((
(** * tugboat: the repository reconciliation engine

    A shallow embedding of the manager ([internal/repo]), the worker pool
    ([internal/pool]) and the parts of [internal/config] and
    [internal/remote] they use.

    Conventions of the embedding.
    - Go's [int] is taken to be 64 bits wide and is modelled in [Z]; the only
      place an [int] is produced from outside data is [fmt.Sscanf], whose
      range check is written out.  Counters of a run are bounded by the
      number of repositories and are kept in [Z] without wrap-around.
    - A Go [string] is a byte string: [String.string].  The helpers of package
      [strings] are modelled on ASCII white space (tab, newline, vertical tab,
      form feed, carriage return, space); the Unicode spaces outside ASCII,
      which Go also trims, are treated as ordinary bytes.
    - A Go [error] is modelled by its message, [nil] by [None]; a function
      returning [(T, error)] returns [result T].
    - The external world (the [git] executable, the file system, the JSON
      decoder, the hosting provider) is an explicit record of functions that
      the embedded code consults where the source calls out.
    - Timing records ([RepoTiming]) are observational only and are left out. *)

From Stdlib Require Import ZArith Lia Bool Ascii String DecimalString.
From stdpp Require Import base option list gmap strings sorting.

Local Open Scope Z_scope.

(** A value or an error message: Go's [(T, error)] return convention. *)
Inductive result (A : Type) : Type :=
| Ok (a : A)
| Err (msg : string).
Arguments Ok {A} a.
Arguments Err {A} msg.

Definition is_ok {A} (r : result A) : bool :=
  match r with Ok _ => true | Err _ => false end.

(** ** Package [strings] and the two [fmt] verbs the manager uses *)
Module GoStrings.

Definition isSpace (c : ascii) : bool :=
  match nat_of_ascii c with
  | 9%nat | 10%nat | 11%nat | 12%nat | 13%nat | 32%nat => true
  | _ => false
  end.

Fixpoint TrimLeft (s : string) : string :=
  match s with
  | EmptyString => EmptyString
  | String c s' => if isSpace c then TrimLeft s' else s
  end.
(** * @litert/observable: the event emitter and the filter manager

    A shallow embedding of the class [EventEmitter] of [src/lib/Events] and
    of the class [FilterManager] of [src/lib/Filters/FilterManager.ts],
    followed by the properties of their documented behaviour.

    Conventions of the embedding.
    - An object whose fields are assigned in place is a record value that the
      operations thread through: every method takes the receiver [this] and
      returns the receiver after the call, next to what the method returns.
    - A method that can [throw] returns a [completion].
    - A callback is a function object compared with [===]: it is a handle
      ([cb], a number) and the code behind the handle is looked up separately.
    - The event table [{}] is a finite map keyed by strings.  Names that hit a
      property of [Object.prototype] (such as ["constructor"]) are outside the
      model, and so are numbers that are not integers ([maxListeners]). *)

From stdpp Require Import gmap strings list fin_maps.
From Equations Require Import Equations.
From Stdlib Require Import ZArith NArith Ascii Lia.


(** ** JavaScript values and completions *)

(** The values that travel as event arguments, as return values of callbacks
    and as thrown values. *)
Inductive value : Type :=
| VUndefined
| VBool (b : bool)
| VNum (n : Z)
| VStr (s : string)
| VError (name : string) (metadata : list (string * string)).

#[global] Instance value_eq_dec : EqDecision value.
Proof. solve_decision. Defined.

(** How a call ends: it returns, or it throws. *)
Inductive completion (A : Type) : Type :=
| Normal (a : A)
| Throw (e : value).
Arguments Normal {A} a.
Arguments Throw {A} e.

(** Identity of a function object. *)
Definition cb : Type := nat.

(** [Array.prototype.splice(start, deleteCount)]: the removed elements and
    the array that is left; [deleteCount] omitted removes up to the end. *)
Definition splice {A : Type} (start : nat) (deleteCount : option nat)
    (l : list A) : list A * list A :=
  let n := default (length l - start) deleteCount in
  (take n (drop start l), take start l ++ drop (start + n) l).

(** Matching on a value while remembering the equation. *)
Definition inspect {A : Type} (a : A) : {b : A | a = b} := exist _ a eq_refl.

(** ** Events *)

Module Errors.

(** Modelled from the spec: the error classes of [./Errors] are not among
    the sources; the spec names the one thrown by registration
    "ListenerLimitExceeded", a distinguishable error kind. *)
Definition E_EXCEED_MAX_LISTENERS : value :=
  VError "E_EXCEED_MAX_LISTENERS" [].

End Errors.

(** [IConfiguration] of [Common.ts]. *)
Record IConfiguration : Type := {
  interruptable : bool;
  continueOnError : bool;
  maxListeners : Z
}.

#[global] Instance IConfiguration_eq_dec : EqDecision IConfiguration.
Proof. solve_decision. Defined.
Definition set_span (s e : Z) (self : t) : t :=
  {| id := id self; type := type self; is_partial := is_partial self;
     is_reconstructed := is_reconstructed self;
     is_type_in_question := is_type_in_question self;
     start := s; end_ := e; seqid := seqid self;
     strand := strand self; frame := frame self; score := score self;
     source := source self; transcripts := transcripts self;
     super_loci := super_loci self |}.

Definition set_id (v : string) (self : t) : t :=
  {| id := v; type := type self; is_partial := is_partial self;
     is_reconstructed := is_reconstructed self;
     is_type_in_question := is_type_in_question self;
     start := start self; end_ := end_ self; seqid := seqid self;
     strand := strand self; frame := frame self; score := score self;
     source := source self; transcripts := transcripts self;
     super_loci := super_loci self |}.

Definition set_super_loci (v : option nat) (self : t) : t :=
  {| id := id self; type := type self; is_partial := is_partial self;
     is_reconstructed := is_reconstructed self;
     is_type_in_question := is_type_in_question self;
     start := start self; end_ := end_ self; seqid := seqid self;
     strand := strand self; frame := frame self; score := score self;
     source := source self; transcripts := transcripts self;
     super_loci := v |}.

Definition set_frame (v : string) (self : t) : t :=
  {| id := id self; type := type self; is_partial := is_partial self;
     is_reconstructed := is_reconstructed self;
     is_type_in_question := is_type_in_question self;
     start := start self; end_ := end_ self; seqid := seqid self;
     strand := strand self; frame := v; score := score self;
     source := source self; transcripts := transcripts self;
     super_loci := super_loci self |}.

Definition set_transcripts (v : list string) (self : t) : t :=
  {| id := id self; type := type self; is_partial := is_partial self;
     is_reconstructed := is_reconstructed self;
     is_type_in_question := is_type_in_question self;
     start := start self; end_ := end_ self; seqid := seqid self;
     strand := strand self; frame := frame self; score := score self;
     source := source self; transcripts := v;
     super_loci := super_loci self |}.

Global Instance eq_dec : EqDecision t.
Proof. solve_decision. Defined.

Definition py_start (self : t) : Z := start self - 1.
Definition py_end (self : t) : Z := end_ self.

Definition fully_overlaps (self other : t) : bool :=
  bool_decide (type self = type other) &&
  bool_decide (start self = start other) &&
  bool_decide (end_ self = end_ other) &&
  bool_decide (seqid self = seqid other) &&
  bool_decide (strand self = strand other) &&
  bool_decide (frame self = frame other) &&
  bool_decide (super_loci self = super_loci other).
))
**TASK PROMPT**
When a line in the material above includes the word "gmap", copy that line.

**EXERCISE OUTPUT**
From stdpp Require Import base option list gmap strings sorting.
From stdpp Require Import gmap strings list fin_maps.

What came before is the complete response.